• [What is being asked] Among the records below, find the line that has "(** Runs without"; from there, give the lines again exactly, and stop after the line that has "delivery_rounds k due s2".

Start of Given data

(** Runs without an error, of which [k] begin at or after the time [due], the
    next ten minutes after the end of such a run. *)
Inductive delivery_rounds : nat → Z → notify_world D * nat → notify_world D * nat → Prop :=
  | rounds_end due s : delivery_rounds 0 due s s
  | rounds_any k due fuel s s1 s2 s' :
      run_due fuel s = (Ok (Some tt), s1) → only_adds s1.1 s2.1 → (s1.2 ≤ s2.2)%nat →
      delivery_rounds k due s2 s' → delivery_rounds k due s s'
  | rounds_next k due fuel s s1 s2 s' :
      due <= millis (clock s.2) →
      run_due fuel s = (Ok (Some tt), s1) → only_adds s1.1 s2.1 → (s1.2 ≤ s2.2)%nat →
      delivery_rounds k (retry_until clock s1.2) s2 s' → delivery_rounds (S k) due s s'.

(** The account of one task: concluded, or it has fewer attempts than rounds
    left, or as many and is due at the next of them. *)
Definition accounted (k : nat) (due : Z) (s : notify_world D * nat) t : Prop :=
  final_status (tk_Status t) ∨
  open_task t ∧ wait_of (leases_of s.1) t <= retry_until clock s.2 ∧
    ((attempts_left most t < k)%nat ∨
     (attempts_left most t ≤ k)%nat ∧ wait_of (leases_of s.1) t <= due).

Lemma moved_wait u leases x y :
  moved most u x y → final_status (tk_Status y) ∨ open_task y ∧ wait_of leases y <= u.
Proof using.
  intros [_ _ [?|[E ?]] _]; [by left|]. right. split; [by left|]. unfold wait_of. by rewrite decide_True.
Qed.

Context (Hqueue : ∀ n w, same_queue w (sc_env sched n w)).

End of Given data
Start of Given data

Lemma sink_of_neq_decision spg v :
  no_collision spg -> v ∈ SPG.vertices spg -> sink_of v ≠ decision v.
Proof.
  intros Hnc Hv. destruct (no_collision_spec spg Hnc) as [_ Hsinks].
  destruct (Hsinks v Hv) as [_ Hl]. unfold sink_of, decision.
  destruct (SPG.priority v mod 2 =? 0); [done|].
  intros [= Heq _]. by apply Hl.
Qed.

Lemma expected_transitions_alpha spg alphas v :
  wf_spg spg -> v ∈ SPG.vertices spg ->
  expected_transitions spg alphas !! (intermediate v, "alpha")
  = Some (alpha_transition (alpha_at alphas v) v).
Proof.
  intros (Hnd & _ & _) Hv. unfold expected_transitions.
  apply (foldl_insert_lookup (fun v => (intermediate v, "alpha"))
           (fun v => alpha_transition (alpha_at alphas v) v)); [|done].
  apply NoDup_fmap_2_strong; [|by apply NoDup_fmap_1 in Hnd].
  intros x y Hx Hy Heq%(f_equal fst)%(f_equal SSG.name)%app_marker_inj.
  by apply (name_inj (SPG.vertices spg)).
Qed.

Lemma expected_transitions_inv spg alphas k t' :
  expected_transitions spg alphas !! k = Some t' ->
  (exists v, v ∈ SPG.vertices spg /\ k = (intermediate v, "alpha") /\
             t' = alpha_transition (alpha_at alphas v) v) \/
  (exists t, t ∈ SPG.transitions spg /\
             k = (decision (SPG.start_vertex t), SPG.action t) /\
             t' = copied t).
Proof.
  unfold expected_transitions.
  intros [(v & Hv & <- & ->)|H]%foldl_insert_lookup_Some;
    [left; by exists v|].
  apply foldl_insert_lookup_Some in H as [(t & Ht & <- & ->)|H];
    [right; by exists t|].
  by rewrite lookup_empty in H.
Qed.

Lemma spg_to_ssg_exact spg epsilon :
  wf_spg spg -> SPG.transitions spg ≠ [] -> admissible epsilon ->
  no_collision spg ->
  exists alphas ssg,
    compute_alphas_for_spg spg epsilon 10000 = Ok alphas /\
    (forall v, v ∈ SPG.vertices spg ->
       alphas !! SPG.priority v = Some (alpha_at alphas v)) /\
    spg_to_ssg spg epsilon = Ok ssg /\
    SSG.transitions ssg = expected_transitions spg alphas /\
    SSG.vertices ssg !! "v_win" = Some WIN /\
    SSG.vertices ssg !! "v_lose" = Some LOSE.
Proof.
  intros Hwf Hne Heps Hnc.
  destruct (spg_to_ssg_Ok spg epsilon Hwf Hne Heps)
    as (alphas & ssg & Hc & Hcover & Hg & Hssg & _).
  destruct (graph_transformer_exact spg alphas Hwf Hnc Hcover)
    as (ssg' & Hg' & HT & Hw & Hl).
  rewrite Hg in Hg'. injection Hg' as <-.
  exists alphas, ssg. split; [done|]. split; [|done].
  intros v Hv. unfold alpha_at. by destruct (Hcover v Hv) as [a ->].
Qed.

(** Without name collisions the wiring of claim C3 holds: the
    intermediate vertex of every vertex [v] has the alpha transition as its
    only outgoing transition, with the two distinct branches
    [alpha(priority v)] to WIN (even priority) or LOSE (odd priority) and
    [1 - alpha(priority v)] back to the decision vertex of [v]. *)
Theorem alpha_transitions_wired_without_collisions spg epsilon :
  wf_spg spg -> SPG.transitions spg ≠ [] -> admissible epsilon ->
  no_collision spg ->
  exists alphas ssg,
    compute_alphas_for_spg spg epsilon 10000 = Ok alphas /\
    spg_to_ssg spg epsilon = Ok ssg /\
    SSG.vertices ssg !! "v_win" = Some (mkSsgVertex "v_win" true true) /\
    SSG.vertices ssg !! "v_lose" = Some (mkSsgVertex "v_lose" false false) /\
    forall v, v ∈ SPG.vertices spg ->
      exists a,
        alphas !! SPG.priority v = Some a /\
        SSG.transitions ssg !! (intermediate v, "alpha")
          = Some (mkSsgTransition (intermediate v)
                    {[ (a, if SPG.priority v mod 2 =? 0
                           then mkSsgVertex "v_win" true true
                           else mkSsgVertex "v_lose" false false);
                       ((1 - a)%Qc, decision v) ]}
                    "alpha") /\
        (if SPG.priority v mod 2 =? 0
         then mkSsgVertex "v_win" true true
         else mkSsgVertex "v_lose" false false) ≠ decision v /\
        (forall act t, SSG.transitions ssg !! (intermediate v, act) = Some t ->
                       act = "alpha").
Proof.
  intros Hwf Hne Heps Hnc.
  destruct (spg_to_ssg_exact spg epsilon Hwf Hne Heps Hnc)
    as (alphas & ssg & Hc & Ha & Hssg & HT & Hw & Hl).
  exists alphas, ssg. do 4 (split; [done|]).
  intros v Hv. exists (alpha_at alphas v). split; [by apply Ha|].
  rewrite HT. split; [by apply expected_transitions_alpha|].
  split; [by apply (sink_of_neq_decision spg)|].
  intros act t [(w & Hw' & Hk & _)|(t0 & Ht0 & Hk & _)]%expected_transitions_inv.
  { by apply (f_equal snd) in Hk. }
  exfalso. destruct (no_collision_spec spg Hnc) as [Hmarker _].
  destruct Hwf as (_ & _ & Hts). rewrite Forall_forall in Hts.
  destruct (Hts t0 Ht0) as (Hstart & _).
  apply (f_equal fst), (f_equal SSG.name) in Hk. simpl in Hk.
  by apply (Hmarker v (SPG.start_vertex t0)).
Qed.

End of Given data
Start of Given data

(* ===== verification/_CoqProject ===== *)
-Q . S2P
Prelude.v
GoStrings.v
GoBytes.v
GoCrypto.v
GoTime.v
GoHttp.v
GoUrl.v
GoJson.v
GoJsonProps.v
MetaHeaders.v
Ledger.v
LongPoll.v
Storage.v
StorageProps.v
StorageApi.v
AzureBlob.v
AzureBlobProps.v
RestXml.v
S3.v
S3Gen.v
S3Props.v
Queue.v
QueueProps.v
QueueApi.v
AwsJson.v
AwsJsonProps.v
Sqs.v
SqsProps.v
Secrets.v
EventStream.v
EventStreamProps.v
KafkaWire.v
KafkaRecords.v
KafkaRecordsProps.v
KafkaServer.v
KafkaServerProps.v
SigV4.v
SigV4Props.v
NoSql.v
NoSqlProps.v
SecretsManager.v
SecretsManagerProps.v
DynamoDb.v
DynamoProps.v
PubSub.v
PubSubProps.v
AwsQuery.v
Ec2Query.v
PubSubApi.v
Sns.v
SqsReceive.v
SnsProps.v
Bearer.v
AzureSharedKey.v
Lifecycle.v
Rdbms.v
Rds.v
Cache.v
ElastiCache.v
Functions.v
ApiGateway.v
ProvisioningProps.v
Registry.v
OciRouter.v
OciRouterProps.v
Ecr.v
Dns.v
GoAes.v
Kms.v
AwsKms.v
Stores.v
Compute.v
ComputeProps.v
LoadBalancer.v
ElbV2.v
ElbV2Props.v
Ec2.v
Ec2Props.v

End of Given data

• [Task answer]
(** Runs without an error, of which [k] begin at or after the time [due], the
    next ten minutes after the end of such a run. *)
Inductive delivery_rounds : nat → Z → notify_world D * nat → notify_world D * nat → Prop :=
  | rounds_end due s : delivery_rounds 0 due s s
  | rounds_any k due fuel s s1 s2 s' :
      run_due fuel s = (Ok (Some tt), s1) → only_adds s1.1 s2.1 → (s1.2 ≤ s2.2)%nat →
      delivery_rounds k due s2 s' → delivery_rounds k due s s'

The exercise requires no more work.